Bisnis.com, JAKARTA - Layaknya darah dalam tubuh, keuangan berperan penting bagi lancarnya perputaran roda perekonomian. Ketika kurang darah, tubuh akan terasa lemah, letih, dan lesu. Sulit untuk beraktivitas normal. Begitu pula ketika sebuah negara tidak ditopang oleh sektor keuangan yang kuat, perekonomiannya akan sulit terakselerasi dan mencapai potensi terbaiknya.

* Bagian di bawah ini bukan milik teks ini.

Lemma decode_loop_S fuel mem src size buf dst :
  decode_loop (S fuel) mem src size buf dst =
  '(i, bd, src, size) ← quad_loop (5 + length mem) mem src size [];
  if (i =? 0)%nat then Ret (buf, dst)
  else
    out ← decodeBlock bd;
    buf ← mem_store buf dst out;
    decode_loop fuel mem src size buf (dst + (Z.of_nat i - 1)).
Proof. cbn [decode_loop]. by rewrite (Nat.add_comm (length mem)). Qed.

Lemma decode_loop_end fuel mem src buf dst : decode_loop (S fuel) mem src 0 buf dst = Ret (buf, dst).
Proof. rewrite decode_loop_S. rewrite Nat.add_succ_l, quad_end by (simpl; lia). done. Qed.

(** A decoded block is stored and [i - 1] bytes of it are kept. *)
Lemma decode_loop_block fuel mem src size buf pb old post i bd src' size' out :
  quad_loop (5 + length mem) mem src size [] = Ret (i, bd, src', size') -> i <> 0%nat ->
  decodeBlock bd = Ret out -> length old = length out -> buf = pb ++ old ++ post ->
  decode_loop (S fuel) mem src size buf (Z.of_nat (length pb)) =
  decode_loop fuel mem src' size' (pb ++ out ++ post) (Z.of_nat (length pb) + (Z.of_nat i - 1)).
Proof.
  intros Hq Hi Hd Hl ->. rewrite decode_loop_S, Hq. cbn [mbind res_bind].
  destruct (Nat.eqb_spec i 0); [done|]. rewrite Hd. cbn [mbind res_bind]. by rewrite mem_store_app.
Qed.

Lemma split_3 (l : list Z) : (3 <= length l)%nat ->
  exists a b, l = a ++ b /\ length a = 3%nat.
Proof. intros H. exists (take 3 l), (drop 3 l). rewrite take_drop, length_take. split; [done|lia]. Qed.

Lemma sextet_ranges a b c : byte_ok a -> byte_ok b -> byte_ok c ->
  0 <= a / 4 < 64 /\ 0 <= a mod 4 * 16 + b / 16 < 64 /\ 0 <= b mod 16 * 4 + c / 64 < 64 /\
  0 <= c mod 64 < 64.
Proof. unfold byte_ok. intros. divlia. Qed.
(* ===== verification/RpcDecoder.v ===== *)
(** * net/rpc: RpcDecoder

    What the decoders of the two protocols share: the types of elements, the
    values that [readVariant] makes, and the choice of a decoder for a content. *)

From S2P Require Import Prelude Machine.

Inductive RpcType :=
| RT_End | RT_Int | RT_Bool | RT_Double | RT_String | RT_Time | RT_Binary | RT_Struct | RT_Array
| RT_MethodName | RT_MethodResponse | RT_FaultResponse.

(** ** Values *)

(** What [readVariant] returns: [V_NULL] is the null pointer. The members of a
    struct are those of the hash it fills, in the order of their creation. *)
Inductive Variant :=
| V_NULL
| V_Int (v : Z)
| V_Bool (v : bool)
| V_Double (v : Z)
| V_String (v : list Z)
| V_Time (v : Z)
| V_Binary (v : list Z)
| V_Struct (members : list (list Z * Variant))
| V_Array (items : list Variant).

(** [createNode(name)->v = value]: the node of the name, created if missing. *)
Fixpoint set_member (name : list Z) (value : Variant) (l : list (list Z * Variant)) : list (list Z * Variant) :=
  match l with
  | [] => [(name, value)]
  | (k, v) :: l => if decide (k = name) then (k, value) :: l else (k, v) :: set_member name value l
  end.

Lemma set_member_new name v l : name ∉ l.*1 -> set_member name v l = l ++ [(name, v)].
Proof.
  induction l as [|[k w] l IH]; intros H; [done|]. simpl in *. rewrite not_elem_of_cons in H. destruct H as [Hk Hl].
  destruct (decide (k = name)); [congruence|]. by rewrite IH.
Qed.

(** [RpcDecoder::createDecoder]: which decoder a content is for. *)
Inductive decoder_class := DC_FastRpc | DC_XmlRpc.

Definition createDecoder (data : list Z) : res decoder_class :=
  if 2 <=? Z.of_nat (length data) then
    magic ← mem_range (data ++ [0]) 0 2;
    Ret (if bool_decide (magic = [0xCA; 0x11]) then DC_FastRpc else DC_XmlRpc)
  else Ret DC_XmlRpc.

(** Induction on values with their parts. *)
Section Variant_induction.
Variable P : Variant -> Prop.
Hypothesis H_NULL : P V_NULL.
Hypothesis H_Int : forall v, P (V_Int v).
Hypothesis H_Bool : forall v, P (V_Bool v).
Hypothesis H_Double : forall v, P (V_Double v).
Hypothesis H_String : forall v, P (V_String v).
Hypothesis H_Time : forall v, P (V_Time v).
Hypothesis H_Binary : forall v, P (V_Binary v).
Hypothesis H_Struct : forall l, Forall (fun m => P (snd m)) l -> P (V_Struct l).
Hypothesis H_Array : forall l, Forall P l -> P (V_Array l).

Fixpoint Variant_nested (v : Variant) : P v :=
  match v with
  | V_NULL => H_NULL
  | V_Int v => H_Int v
  | V_Bool v => H_Bool v
  | V_Double v => H_Double v
  | V_String v => H_String v
  | V_Time v => H_Time v
  | V_Binary v => H_Binary v
  | V_Struct l => H_Struct l
    ((fix go (l : list (list Z * Variant)) : Forall (fun m => P (snd m)) l :=
      match l with
      | [] => Forall_nil_2 _
      | m :: l => Forall_cons_2 (fun m => P (snd m)) m l (Variant_nested (snd m)) (go l)
      end) l)
  | V_Array l => H_Array l
    ((fix go (l : list Variant) : Forall P l :=
      match l with
      | [] => Forall_nil_2 _
      | v :: l => Forall_cons_2 _ _ _ (Variant_nested v) (go l)
      end) l)
  end.
End Variant_induction.
(** A scalar: the tag selects the read. *)
Ltac carry_scalar Hw Hr Ht :=
  split; [exact Hw|split; [simpl; lia|]]; intros [|d] Hd; [simpl in Hd; lia|]; split;
  [ cbn [readVariant]; eapply reads_check_type; [exact Ht|]; cbv iota; exact (reads_map _ _ _ _ Hr)
  | cbn [readSkip]; apply reads_peek; rewrite Ht; cbv iota; exact (reads_map _ (fun _ => tt) _ _ Hr) ].

Lemma carries_scalars v :
  match v with V_NULL | V_Struct _ | V_Array _ => True | _ => value_ok v -> exists out, carries v out end.
Proof.
  destruct v as [|v|v|v|v|v|v|l|l]; try done; intros Hv; cbn [value_ok] in Hv.
  - destruct Hv as [Hv Hmin]. destruct (writes_int64 v Hv Hmin) as (out & Hw & Hr & tag & l & -> & Ht).
    exists (tag :: l). assert (type_of_code (Z.shiftr tag 3) = Some RT_Int) as E by (by destruct Ht as [-> | ->]).
    carry_scalar Hw Hr E.
  - exists [Z.lor 0x10 (Z.b2z v)]. pose proof (reads_bool v) as Hr.
    assert (type_of_code (Z.shiftr (Z.lor 0x10 (Z.b2z v)) 3) = Some RT_Bool) as E by (by destruct v).
    carry_scalar (writes_append [Z.lor 0x10 (Z.b2z v)]) Hr E.
  - exists (0x18 :: le_bytes 8 v). pose proof (reads_double v Hv) as Hr.
    assert (type_of_code (Z.shiftr 0x18 3) = Some RT_Double) as E by done.
    carry_scalar (writes_append (0x18 :: le_bytes 8 v)) Hr E.
  - destruct (writes_sized 0x20 v ltac:(by left) Hv) as (out & Hw & Hr & tag & rest & -> & Ht).
    exists (tag :: rest). assert (type_of_code (Z.shiftr tag 3) = Some RT_String) as E by (by rewrite Ht).
    carry_scalar Hw Hr E.
  - destruct Hv as (s & -> & Hs). destruct (writes_time s Hs) as (out & Hw & Hr & rest & ->).
    exists (0x28 :: rest). assert (type_of_code (Z.shiftr 0x28 3) = Some RT_Time) as E by done.
    carry_scalar Hw Hr E.
  - destruct (writes_sized 0x30 v ltac:(by right) Hv) as (out & Hw & Hr & tag & rest & -> & Ht).
    exists (tag :: rest). assert (type_of_code (Z.shiftr tag 3) = Some RT_Binary) as E by (by rewrite Ht).
    carry_scalar Hw Hr E.
Qed.

Definition write_items := (fix go (l : list Variant) : act encoder unit :=
  match l with [] => mret tt | v :: l => _ ← write_value v; go l end).
Definition write_members := (fix go (l : list (list Z * Variant)) : act encoder unit :=
  match l with [] => mret tt | (name, v) :: l => _ ← writeMemberName name; _ ← write_value v; go l end).
(* ===== verification/Hash.v ===== *)
(** * core/struct: Hash_c and THash

    The chained hash table of [Hash.cxx] with the comparator and the node
    functions [THash] plugs into it. A bucket is the list of its nodes in chain
    order; the bucket array is absent while [list] is null, and an entry of it
    is absent between [realloc] and its first store. A [Node *] is named by the
    key of the node, which is unique in the table. *)

From stdpp Require Import gmap.
From S2P Require Import Prelude Machine.

(** What [Compar] supplies: [khash] and [keq]. *)
Class HashCompar (K : Type) := {
  khash : K -> Z;
  keq : K -> K -> bool;
}.

Section Hash.
Context {K V : Type} {HC : HashCompar K}.

(** The value a default-constructed [V] has. *)
Variable v_default : V.

Record node := mk_node { hash : Z; node_k : K; node_v : V }.

Definition bucket : Type := list node.

Record t := mk {
  hashmask : Z;
  buckets : option (list (option bucket));
  item_count : Z;
}.

(** [Hash_c::Hash_c]. *)
Definition create : t := mk (-1) None 0.

Definition count (h : t) : Z := item_count h.

(** ** Access to the array *)

Definition get_bucket (bs : list (option bucket)) (i : Z) : res bucket :=
  if i <? 0 then Crash OutOfBounds
  else match bs !! Z.to_nat i with
       | Some (Some b) => Ret b
       | Some None => Crash Uninitialized
       | None => Crash OutOfBounds
       end.

Definition set_bucket (bs : list (option bucket)) (i : Z) (b : bucket) : res (list (option bucket)) :=
  if i <? 0 then Crash OutOfBounds
  else if Z.of_nat (length bs) <=? i then Crash OutOfBounds
  else Ret (<[Z.to_nat i := Some b]> bs).

(** ** find_g *)

Fixpoint find_node (b : bucket) (hash_value : Z) (key : K) : option node :=
  match b with
  | [] => None
  | n :: b => if (hash n =? hash_value) && keq (node_k n) key then Some n else find_node b hash_value key
  end.

Definition find_g (h : t) (hash_value : Z) (key : K) : res (option node) :=
  match buckets h with
  | None => Ret None
  | Some bs => b ← get_bucket bs (Z.land hash_value (hashmask h)); Ret (find_node b hash_value key)
  end.

(** ** Growing *)

(** Moves the nodes that do not belong to bucket [i] under the new mask; the result
    is what stays in the bucket and the array. *)
Fixpoint relink_bucket (mask i : Z) (b : bucket) (bs : list (option bucket)) :
    res (bucket * list (option bucket)) :=
  match b with
  | [] => Ret ([], bs)
  | n :: b =>
    let j := Z.land (hash n) mask in
    if u32 j =? i then '(kept, bs) ← relink_bucket mask i b bs; Ret (n :: kept, bs)
    else
      target ← get_bucket bs j;
      bs ← set_bucket bs j (n :: target);
      relink_bucket mask i b bs
  end.

(** [for (i = 0; i < olim; i++)], [k] buckets from [i] on. *)
Fixpoint relink_loop (k : nat) (mask i : Z) (bs : list (option bucket)) : res (list (option bucket)) :=
  match k with
  | O => Ret bs
  | S k =>
    b ← get_bucket bs i;
    '(kept, bs) ← relink_bucket mask i b bs;
    bs ← set_bucket bs i kept;
    relink_loop k mask (i + 1) bs
  end.

(** [for (i = olim; i <= hashmask; i++) list[i] = NULL]. *)
Definition clear_from (olim : nat) (bs : list (option bucket)) : list (option bucket) :=
  take olim bs ++ repeat (Some []) (length bs - olim).

Definition grow (h : t) : res t :=
  let olim := u32 (hashmask h + 1) in
  let '(bs, mask) :=
    match buckets h with
    | Some bs => (bs ++ repeat None (Z.to_nat ((hashmask h + 1) * 2) - length bs), 2 * hashmask h + 1)
    | None => (repeat None 4, 3)
    end in
  bs ← relink_loop (Z.to_nat olim) mask 0 (clear_from (Z.to_nat olim) bs);
  Ret (mk mask (Some bs) (item_count h)).

(** The block shared by [addNewNode_g] and [create_g]. *)
Definition make_room (h : t) : res t :=
  if hashmask h - Z.quot (hashmask h) 4 <=? s32 (item_count h) then grow h
  else match buckets h with None => Crash AssertFailed | Some _ => Ret h end.

Definition link_node (h : t) (n : node) : res t :=
  match buckets h with
  | None => Crash NullDeref
  | Some bs =>
    let i := Z.land (hash n) (hashmask h) in
    b ← get_bucket bs i;
    bs ← set_bucket bs i (n :: b);
    Ret (mk (hashmask h) (Some bs) (u32 (item_count h + 1)))
  end.

(** [hash] is absent in a node whose hash was not set. *)
Definition addNewNode_g (h : t) (hash : option Z) (k : K) (v : V) : res t :=
  h ← make_room h;
  match hash with
  | None => Crash Uninitialized
  | Some hash => link_node h (mk_node hash k v)
  end.

(** Returns the node and whether it was created. *)
Definition create_g (h : t) (hash_value : Z) (key : K) : res (node * bool * t) :=
  r ← find_g h hash_value key;
  match r with
  | Some n => Ret (n, false, h)
  | None =>
    h ← make_room h;
    let n := mk_node hash_value key v_default in
    h ← link_node h n;
    Ret (n, true, h)
  end.

(** ** Removing *)

Fixpoint remove_node (b : bucket) (hash_value : Z) (key : K) : option bucket :=
  match b with
  | [] => None
  | n :: b =>
    if (hash n =? hash_value) && keq (node_k n) key then Some b
    else match remove_node b hash_value key with Some b => Some (n :: b) | None => None end
  end.

Definition remove_g (h : t) (hash_value : Z) (key : K) : res (bool * t) :=
  match buckets h with
  | None => Ret (false, h)
  | Some bs =>
    let i := Z.land hash_value (hashmask h) in
    b ← get_bucket bs i;
    match remove_node b hash_value key with
    | None => Ret (false, h)
    | Some b => bs ← set_bucket bs i b; Ret (true, mk (hashmask h) (Some bs) (u32 (item_count h - 1)))
    end
  end.

(** The loops over all buckets, [k] of them from [i] on: the number of nodes. *)
Fixpoint count_nodes (k : nat) (i : Z) (bs : list (option bucket)) : res Z :=
  match k with
  | O => Ret 0
  | S k => b ← get_bucket bs i; c ← count_nodes k (i + 1) bs; Ret (Z.of_nat (length b) + c)
  end.

Definition clean_g (h : t) : res t :=
  match buckets h with
  | None => Ret h
  | Some bs =>
    c ← count_nodes (Z.to_nat (hashmask h + 1)) 0 bs;
    Ret (mk (hashmask h) (Some (repeat (Some []) (Z.to_nat (hashmask h + 1)) ++ drop (Z.to_nat (hashmask h + 1)) bs))
      (u32 (item_count h - c)))
  end.

Definition destroy_g (h : t) : res t :=
  match buckets h with
  | None => Ret (mk (hashmask h) None (item_count h))
  | Some bs => _ ← count_nodes (Z.to_nat (hashmask h + 1)) 0 bs; Ret (mk (hashmask h) None (item_count h))
  end.

(** ** Iteration *)

(** The first node of the buckets from [i] on, [k] of them. *)
Fixpoint first_from (k : nat) (i : Z) (bs : option (list (option bucket))) : res (option node) :=
  match k with
  | O => Ret None
  | S k =>
    match bs with
    | None => Crash NullDeref
    | Some l =>
      b ← get_bucket l i;
      match b with n :: _ => Ret (Some n) | [] => first_from k (i + 1) bs end
    end
  end.

Definition iterFirst_g (h : t) : res (option node) :=
  first_from (Z.to_nat (hashmask h + 1)) 0 (buckets h).

(** What follows the node of a key in its chain. *)
Fixpoint after_node (b : bucket) (key : K) : bucket :=
  match b with
  | [] => []
  | n :: b => if keq (node_k n) key then b else after_node b key
  end.

Definition iterNext_g (h : t) (c : node) : res (option node) :=
  let i := Z.land (hash c) (hashmask h) in
  match buckets h with
  | None => Crash NullDeref
  | Some bs =>
    b ← get_bucket bs i;
    match after_node b (node_k c) with
    | n :: _ => Ret (Some n)
    | [] => first_from (Z.to_nat (hashmask h - i)) (i + 1) (Some bs)
    end
  end.

(** ** Whole tables: the new destination and the new source *)

Definition moveFrom_g (h source : t) : res (t * t) :=
  _ ← destroy_g h;
  Ret (mk (hashmask source) (buckets source) (item_count source), mk 0 None 0).

(** A store through the [v] of the node of a key. *)
Definition set_in_bucket (key : K) (v : V) (b : bucket) : bucket :=
  map (fun n => if keq (node_k n) key then mk_node (hash n) (node_k n) v else n) b.

Definition node_set (h : t) (n : node) (v : V) : res t :=
  match buckets h with
  | None => Crash NullDeref
  | Some bs =>
    let i := Z.land (hash n) (hashmask h) in
    b ← get_bucket bs i;
    bs ← set_bucket bs i (set_in_bucket (node_k n) v b);
    Ret (mk (hashmask h) (Some bs) (item_count h))
  end.

(** [node_def] does not set the hash of the node it makes. *)
Fixpoint replace_loop (fuel : nat) (h source : t) (o_node : option node) : res t :=
  match fuel with
  | O => NoFuel
  | S fuel =>
    match o_node with
    | None => Ret h
    | Some o =>
      r ← find_g h (hash o) (node_k o);
      h ← match r with
          | Some n => node_set h n (node_v o)
          | None => addNewNode_g h None (node_k o) (node_v o)
          end;
      o_node ← iterNext_g source o;
      replace_loop fuel h source o_node
    end
  end.

Definition replaceFrom_g (h source : t) : res t :=
  o ← iterFirst_g source; replace_loop (S (S (Z.to_nat (item_count source)))) h source o.

(** ** THash *)

Definition find (h : t) (k : K) : res (option node) := find_g h (khash k) k.

Definition accValue (h : t) (k : K) : res (option V) :=
  r ← find_g h (khash k) k; Ret (match r with Some n => Some (node_v n) | None => None end).

Definition createNode (h : t) (k : K) : res (node * bool * t) := create_g h (khash k) k.

(** [create(k, v)]. *)
Definition create_value (h : t) (k : K) (v : V) : res (bool * t) :=
  '(n, cr, h) ← createNode h k;
  if cr : bool then h ← node_set h n v; Ret (cr, h) else Ret (cr, h).

Definition replace (h : t) (k : K) (v : V) : res (bool * t) :=
  '(n, cr, h) ← createNode h k;
  h ← node_set h n v;
  Ret (cr, h).

Definition remove (h : t) (k : K) : res (bool * t) := remove_g h (khash k) k.
Definition clean (h : t) : res t := clean_g h.

End Hash.

Arguments node : clear implicits.
Arguments t : clear implicits.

Sektor keuangan Indonesia masih sangat dangkal dalam menyokong pembiayaan pembangunan. Hal ini tecermin dari rasio M2 terhadap PDB yang hanya sekitar 45% pada 2020. Angka ini di bawah negara-negara sebaya, seperti Vietnam (140%), Chili (94%), dan Filipina (90%). Tidak heran jika kebutuhan akan pembiayaan pembangunan mesti diisi oleh investasi asing karena memang terbatasnya ketersediaan dana di dalam negeri yang dapat disediakan oleh sektor keuangan nasional. Guna memperbaiki kondisi ini, agenda inklusi, literasi dan pendalaman keuangan mesti terus didorong.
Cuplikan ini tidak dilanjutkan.